(Dataset entries)
◇ ◇ ◇ ◇ ◇ ◇ ◇
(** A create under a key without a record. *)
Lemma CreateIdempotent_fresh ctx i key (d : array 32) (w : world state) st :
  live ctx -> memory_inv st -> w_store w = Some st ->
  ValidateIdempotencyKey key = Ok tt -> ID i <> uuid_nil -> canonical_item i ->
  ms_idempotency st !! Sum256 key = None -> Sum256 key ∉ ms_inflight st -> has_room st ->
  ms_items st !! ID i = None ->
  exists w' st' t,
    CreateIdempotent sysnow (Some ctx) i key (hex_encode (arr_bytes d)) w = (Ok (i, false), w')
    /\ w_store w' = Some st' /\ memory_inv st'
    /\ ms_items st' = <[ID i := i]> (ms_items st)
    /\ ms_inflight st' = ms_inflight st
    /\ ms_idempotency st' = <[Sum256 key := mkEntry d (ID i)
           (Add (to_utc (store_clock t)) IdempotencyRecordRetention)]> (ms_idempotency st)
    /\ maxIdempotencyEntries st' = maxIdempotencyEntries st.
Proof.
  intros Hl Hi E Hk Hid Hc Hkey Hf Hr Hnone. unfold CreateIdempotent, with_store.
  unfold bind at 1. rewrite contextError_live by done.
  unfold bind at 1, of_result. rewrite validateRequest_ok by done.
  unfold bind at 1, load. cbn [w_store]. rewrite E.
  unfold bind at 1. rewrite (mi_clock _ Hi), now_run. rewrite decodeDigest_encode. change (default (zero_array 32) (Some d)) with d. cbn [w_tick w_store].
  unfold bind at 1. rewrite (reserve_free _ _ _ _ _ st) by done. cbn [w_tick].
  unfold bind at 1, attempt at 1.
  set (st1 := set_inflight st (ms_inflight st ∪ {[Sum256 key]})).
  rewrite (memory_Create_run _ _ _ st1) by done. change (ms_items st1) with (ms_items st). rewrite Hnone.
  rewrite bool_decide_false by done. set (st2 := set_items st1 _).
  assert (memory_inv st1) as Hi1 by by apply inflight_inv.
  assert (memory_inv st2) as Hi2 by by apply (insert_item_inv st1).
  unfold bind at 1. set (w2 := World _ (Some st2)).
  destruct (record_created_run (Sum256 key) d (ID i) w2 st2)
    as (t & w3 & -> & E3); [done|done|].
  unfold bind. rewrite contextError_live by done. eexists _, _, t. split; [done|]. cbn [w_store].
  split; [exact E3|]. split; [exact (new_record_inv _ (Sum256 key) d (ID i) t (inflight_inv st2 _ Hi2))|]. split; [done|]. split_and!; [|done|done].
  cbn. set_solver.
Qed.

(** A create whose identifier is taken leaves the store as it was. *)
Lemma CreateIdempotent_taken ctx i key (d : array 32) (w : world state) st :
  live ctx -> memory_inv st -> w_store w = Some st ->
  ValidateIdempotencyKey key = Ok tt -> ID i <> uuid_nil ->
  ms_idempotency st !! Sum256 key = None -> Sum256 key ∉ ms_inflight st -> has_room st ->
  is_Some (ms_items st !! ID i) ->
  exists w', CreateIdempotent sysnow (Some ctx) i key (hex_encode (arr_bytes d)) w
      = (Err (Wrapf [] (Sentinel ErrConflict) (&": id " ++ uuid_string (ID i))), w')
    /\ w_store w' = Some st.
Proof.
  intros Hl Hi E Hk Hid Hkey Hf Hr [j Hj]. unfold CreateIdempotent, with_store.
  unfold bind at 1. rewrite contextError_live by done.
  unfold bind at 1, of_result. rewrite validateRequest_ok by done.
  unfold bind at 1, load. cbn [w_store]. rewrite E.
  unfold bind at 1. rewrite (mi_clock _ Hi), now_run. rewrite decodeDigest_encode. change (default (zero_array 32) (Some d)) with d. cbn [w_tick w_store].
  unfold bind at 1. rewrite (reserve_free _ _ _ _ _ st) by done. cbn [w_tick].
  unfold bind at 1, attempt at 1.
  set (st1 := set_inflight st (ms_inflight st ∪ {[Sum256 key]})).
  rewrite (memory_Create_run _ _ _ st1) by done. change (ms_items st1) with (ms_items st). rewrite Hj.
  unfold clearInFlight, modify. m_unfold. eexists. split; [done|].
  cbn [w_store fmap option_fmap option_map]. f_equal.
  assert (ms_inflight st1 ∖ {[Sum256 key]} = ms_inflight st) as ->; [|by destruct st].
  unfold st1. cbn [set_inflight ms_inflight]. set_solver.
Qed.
◇ ◇ ◇ ◇ ◇ ◇ ◇
Return every line of the records in which the word "intros" is found.

TASK ANSWER:
  intros Hl Hi E Hk Hid Hc Hkey Hf Hr Hnone. unfold CreateIdempotent, with_store.
  intros Hl Hi E Hk Hid Hkey Hf Hr [j Hj]. unfold CreateIdempotent, with_store.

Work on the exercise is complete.